## INFORMATION GIVEN
▬▬▬▬▬▬

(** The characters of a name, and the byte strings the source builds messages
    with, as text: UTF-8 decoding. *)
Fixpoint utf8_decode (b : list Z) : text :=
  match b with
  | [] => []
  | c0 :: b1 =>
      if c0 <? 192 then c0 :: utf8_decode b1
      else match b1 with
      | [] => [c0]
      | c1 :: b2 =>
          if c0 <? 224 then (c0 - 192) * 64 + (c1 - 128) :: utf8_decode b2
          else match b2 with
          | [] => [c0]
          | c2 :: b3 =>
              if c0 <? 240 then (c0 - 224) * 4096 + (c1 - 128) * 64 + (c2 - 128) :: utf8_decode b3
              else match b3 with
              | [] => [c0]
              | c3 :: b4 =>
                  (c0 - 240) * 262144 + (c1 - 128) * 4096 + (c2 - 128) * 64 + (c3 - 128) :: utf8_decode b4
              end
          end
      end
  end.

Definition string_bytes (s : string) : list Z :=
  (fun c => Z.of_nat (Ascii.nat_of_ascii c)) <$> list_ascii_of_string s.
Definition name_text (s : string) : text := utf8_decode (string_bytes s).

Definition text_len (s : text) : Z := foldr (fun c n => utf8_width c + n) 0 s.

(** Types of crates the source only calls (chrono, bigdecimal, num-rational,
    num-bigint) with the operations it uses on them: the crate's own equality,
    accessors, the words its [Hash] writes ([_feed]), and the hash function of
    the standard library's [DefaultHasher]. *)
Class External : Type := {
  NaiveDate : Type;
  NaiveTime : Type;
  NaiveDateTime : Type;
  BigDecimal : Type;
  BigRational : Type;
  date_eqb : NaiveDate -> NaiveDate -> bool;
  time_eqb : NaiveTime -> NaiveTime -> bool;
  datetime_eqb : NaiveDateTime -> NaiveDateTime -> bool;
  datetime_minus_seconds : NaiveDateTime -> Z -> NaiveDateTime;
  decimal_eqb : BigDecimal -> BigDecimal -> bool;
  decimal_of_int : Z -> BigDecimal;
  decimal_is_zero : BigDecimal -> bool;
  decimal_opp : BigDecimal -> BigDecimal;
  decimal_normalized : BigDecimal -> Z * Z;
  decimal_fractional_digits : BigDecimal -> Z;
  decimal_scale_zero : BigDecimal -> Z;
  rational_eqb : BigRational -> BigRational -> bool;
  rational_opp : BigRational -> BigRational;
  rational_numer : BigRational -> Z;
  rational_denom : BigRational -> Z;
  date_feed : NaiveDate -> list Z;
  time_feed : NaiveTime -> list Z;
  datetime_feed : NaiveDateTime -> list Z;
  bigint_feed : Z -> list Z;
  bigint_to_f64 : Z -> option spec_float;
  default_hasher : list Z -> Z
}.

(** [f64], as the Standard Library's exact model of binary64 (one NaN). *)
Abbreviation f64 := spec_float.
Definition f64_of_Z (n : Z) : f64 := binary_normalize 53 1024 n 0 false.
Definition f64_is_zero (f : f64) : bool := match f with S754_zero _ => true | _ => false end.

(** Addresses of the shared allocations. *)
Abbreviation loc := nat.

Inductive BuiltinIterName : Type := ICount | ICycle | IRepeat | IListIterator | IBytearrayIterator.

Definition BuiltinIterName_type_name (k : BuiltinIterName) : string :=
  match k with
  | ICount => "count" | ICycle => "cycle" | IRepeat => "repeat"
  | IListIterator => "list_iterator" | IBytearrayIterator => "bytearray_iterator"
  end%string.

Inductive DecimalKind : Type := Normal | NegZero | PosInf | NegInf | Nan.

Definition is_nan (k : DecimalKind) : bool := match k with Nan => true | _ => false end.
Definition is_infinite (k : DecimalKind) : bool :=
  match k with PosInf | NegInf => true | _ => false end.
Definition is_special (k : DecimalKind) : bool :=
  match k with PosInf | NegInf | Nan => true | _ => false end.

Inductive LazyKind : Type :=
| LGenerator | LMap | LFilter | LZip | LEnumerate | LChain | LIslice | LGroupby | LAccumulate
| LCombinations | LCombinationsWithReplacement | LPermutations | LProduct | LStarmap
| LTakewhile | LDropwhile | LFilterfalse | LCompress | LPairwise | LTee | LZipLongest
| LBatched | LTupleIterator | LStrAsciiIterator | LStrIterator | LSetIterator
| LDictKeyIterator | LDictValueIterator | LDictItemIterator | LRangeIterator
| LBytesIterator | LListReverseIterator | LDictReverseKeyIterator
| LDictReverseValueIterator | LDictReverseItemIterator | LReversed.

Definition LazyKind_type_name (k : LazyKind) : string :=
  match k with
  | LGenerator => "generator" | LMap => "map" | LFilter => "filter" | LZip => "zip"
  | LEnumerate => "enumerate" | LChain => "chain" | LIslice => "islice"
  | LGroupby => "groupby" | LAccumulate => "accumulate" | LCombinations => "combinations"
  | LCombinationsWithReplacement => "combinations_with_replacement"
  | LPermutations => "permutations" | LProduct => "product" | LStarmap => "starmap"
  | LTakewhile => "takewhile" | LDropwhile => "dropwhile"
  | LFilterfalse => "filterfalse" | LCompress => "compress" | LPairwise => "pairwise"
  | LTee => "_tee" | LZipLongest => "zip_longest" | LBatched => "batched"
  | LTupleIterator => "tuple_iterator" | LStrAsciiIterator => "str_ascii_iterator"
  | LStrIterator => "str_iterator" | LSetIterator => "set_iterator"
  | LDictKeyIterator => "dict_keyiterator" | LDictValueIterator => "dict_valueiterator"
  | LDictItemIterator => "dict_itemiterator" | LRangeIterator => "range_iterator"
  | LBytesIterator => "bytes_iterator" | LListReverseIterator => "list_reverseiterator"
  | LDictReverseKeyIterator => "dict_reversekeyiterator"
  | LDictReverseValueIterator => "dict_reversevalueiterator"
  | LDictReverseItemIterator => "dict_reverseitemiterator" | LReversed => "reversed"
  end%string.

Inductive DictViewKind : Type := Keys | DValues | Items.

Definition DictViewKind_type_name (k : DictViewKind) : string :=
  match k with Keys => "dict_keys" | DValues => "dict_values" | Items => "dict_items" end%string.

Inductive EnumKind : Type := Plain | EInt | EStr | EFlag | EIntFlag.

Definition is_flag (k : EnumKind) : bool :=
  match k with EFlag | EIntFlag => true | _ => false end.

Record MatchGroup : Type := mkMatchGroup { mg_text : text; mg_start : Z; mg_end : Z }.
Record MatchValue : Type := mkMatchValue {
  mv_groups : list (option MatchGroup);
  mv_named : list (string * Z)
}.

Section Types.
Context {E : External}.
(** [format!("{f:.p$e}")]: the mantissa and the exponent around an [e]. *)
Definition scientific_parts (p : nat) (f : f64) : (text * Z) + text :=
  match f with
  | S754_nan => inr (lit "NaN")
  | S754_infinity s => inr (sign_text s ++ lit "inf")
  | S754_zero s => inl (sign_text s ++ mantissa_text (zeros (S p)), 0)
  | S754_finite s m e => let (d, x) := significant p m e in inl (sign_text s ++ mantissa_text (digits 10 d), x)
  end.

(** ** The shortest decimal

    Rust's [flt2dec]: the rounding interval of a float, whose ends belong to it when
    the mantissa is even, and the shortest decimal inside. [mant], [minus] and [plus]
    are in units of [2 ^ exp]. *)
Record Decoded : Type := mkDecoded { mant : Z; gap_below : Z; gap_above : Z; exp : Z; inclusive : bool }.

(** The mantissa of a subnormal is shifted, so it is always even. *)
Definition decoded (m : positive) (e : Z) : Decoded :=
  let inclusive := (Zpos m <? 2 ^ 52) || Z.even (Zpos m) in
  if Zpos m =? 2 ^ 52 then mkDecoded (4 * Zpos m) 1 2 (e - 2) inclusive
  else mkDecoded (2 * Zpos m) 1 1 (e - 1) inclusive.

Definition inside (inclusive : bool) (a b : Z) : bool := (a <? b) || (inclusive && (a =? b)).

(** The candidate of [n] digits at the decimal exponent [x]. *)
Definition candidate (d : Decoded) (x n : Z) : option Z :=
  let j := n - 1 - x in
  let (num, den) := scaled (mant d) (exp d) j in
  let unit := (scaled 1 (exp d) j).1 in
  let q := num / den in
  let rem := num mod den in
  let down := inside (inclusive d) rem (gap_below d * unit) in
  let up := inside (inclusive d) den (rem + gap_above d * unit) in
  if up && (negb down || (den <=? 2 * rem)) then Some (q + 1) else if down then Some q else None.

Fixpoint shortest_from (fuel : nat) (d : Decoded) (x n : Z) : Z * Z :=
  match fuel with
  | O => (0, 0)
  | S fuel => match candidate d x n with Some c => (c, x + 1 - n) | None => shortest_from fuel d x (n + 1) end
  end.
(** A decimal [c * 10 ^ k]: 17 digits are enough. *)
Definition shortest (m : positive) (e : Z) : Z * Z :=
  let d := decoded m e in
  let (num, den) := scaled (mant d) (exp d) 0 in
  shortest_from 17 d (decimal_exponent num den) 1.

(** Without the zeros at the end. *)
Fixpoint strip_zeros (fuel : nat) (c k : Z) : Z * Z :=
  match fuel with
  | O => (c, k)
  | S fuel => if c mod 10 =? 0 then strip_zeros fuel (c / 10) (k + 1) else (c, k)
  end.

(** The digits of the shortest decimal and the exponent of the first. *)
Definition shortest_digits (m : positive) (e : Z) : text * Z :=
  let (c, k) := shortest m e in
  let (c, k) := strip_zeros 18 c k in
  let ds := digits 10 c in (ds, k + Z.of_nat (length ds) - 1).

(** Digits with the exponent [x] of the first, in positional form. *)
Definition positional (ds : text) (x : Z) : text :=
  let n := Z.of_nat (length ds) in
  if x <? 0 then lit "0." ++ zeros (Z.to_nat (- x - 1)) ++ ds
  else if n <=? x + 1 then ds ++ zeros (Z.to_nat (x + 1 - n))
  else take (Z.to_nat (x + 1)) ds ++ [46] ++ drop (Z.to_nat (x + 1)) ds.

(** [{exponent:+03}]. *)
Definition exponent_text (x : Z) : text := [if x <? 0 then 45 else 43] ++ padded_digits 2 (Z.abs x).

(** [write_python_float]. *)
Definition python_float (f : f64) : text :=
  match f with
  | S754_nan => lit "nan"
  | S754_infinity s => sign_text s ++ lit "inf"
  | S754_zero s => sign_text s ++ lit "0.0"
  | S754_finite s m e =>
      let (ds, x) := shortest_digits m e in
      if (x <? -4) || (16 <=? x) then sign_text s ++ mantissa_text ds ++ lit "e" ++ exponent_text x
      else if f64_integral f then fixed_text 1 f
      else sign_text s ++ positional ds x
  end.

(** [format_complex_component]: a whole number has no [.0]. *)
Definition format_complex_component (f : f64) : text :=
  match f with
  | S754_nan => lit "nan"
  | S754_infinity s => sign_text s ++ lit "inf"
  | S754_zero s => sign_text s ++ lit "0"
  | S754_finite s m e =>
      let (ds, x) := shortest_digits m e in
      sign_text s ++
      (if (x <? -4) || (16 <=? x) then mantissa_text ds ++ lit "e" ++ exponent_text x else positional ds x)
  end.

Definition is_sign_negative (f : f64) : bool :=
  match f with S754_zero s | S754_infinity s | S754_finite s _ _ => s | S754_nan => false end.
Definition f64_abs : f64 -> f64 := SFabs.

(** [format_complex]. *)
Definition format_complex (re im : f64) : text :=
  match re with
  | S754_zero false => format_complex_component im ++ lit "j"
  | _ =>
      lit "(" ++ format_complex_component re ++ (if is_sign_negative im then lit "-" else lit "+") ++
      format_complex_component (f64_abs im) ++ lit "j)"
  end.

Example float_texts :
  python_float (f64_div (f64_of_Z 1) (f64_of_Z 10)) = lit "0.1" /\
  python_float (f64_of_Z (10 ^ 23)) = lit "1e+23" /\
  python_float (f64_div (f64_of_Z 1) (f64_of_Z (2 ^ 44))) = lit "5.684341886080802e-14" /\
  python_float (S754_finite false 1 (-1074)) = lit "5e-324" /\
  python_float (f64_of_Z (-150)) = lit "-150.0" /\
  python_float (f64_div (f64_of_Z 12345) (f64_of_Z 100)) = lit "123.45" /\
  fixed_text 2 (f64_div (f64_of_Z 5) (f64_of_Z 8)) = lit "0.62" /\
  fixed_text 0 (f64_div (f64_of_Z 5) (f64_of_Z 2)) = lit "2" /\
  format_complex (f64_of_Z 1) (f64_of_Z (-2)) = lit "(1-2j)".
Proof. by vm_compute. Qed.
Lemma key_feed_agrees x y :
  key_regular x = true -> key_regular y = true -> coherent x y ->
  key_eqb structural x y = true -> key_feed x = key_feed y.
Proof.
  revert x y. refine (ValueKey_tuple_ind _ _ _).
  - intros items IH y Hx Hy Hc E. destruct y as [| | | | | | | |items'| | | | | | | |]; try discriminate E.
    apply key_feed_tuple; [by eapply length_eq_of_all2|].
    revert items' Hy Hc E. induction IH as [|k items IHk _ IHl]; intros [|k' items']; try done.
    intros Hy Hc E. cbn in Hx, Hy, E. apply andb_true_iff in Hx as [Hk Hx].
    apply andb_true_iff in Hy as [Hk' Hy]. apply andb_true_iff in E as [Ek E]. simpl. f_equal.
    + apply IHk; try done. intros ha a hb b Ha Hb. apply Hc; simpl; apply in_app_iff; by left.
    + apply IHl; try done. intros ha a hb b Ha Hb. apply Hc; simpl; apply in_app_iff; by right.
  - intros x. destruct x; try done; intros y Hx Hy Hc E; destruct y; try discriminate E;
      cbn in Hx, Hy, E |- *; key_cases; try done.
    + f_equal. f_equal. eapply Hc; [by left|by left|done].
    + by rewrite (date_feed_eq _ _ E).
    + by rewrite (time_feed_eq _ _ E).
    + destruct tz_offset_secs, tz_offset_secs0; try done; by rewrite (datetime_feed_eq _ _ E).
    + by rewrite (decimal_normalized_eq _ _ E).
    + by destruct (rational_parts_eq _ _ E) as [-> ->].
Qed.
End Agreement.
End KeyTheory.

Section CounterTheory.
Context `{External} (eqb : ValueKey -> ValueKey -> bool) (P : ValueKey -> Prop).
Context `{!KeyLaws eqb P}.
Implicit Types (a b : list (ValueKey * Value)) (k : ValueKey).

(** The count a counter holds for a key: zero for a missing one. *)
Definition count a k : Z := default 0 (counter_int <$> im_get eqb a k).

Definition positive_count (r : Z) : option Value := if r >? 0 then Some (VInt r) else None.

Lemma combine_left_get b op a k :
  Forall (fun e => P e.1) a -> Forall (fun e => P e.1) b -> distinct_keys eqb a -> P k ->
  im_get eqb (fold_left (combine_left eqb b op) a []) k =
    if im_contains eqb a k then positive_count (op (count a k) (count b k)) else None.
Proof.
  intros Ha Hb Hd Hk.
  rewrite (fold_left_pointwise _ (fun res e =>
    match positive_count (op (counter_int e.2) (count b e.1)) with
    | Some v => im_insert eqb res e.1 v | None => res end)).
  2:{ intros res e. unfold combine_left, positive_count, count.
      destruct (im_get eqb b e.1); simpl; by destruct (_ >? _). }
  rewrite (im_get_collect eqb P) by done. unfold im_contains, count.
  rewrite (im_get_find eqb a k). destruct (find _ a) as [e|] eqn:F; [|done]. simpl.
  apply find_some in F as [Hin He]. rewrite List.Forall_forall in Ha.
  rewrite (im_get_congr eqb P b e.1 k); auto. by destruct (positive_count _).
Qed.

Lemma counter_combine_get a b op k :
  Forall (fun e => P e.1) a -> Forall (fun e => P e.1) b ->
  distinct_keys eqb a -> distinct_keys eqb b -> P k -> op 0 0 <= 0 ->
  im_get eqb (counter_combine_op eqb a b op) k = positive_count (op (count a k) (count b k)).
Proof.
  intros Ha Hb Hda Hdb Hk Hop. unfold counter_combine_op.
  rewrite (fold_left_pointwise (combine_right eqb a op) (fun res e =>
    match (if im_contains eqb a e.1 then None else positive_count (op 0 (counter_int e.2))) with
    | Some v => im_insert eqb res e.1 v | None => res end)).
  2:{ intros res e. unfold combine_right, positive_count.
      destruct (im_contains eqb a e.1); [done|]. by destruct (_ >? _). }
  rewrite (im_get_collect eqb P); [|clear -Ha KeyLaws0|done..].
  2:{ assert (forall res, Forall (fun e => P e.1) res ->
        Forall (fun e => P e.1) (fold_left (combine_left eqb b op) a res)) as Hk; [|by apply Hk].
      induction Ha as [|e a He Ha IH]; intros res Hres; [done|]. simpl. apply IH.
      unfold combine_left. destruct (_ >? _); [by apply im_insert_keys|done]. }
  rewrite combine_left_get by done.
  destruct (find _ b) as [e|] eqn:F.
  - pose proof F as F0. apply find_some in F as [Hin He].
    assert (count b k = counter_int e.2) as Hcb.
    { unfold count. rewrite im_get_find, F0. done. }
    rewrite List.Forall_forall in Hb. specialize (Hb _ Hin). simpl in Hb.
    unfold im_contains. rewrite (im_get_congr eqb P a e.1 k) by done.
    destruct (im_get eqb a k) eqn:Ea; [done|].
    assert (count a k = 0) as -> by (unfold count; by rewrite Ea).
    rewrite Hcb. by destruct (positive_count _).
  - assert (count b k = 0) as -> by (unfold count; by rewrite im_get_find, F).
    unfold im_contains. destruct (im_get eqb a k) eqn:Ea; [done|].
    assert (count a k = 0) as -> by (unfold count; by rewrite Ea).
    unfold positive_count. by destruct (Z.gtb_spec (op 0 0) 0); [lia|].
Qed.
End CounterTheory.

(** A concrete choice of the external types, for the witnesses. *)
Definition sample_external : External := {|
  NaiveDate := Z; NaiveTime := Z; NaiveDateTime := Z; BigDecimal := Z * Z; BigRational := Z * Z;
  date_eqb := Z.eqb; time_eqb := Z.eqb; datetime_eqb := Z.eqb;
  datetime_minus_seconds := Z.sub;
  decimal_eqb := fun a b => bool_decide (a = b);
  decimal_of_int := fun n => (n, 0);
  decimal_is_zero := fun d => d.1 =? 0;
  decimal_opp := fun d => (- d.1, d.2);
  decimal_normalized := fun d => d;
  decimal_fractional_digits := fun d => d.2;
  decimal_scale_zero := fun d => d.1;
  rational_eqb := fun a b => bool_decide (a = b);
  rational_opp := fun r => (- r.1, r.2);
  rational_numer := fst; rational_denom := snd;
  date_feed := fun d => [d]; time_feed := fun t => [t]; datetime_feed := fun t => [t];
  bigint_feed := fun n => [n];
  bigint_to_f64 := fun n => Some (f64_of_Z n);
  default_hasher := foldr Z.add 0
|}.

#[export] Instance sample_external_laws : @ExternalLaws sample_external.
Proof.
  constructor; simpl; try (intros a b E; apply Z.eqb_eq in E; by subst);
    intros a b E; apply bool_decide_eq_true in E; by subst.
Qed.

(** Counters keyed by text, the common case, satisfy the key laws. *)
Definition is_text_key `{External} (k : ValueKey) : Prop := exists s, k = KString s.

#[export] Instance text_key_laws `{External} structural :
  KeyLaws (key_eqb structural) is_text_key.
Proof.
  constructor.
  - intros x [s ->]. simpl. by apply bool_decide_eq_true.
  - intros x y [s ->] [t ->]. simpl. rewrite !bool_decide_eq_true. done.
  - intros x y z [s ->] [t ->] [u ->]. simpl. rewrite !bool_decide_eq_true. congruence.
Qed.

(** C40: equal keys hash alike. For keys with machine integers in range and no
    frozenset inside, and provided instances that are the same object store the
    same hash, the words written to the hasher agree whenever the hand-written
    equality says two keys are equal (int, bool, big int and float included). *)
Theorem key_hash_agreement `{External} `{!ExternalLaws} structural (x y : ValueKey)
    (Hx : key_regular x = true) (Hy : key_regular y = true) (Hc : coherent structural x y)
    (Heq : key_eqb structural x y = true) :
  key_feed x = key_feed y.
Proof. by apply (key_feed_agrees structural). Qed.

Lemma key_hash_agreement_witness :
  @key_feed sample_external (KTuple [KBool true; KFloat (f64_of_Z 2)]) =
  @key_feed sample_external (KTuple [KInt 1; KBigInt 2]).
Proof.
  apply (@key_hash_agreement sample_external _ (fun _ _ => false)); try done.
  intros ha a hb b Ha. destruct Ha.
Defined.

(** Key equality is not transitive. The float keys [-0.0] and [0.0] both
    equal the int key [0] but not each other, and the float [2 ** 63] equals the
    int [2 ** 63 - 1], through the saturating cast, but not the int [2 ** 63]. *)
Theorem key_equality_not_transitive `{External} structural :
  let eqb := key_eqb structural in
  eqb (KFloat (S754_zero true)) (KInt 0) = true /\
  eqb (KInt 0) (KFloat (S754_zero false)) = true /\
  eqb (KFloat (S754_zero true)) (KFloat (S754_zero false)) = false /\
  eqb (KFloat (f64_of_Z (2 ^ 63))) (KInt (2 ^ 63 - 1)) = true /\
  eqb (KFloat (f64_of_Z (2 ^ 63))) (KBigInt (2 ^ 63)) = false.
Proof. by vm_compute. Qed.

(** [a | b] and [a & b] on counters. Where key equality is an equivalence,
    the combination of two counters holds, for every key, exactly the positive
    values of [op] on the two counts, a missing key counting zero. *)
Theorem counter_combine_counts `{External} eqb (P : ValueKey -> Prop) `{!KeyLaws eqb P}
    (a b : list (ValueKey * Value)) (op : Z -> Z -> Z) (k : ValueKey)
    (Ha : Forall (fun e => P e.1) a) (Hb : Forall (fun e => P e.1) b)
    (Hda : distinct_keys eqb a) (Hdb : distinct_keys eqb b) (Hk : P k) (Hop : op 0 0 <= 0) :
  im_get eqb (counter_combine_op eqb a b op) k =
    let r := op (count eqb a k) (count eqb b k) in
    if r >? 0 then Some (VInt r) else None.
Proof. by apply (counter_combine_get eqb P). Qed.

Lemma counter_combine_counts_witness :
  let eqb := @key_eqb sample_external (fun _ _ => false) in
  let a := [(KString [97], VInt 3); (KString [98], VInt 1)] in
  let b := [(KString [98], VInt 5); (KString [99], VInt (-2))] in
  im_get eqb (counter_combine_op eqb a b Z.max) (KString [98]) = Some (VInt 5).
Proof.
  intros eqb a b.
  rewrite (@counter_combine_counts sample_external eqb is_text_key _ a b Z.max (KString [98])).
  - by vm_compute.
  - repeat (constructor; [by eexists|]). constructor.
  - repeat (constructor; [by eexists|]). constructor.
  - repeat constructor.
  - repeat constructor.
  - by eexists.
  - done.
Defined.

▬▬▬▬▬▬

## EXERCISE REQUIREMENTS
Copy only this part of the entries above: the line with "(n + 1) end", the line with "(** The digits", and the lines between, all exactly as written.

## RESULT
  | S fuel => match candidate d x n with Some c => (c, x + 1 - n) | None => shortest_from fuel d x (n + 1) end
  end.
(** A decimal [c * 10 ^ k]: 17 digits are enough. *)
Definition shortest (m : positive) (e : Z) : Z * Z :=
  let d := decoded m e in
  let (num, den) := scaled (mant d) (exp d) 0 in
  shortest_from 17 d (decimal_exponent num den) 1.

(** Without the zeros at the end. *)
Fixpoint strip_zeros (fuel : nat) (c k : Z) : Z * Z :=
  match fuel with
  | O => (c, k)
  | S fuel => if c mod 10 =? 0 then strip_zeros fuel (c / 10) (k + 1) else (c, k)
  end.

(** The digits of the shortest decimal and the exponent of the first. *)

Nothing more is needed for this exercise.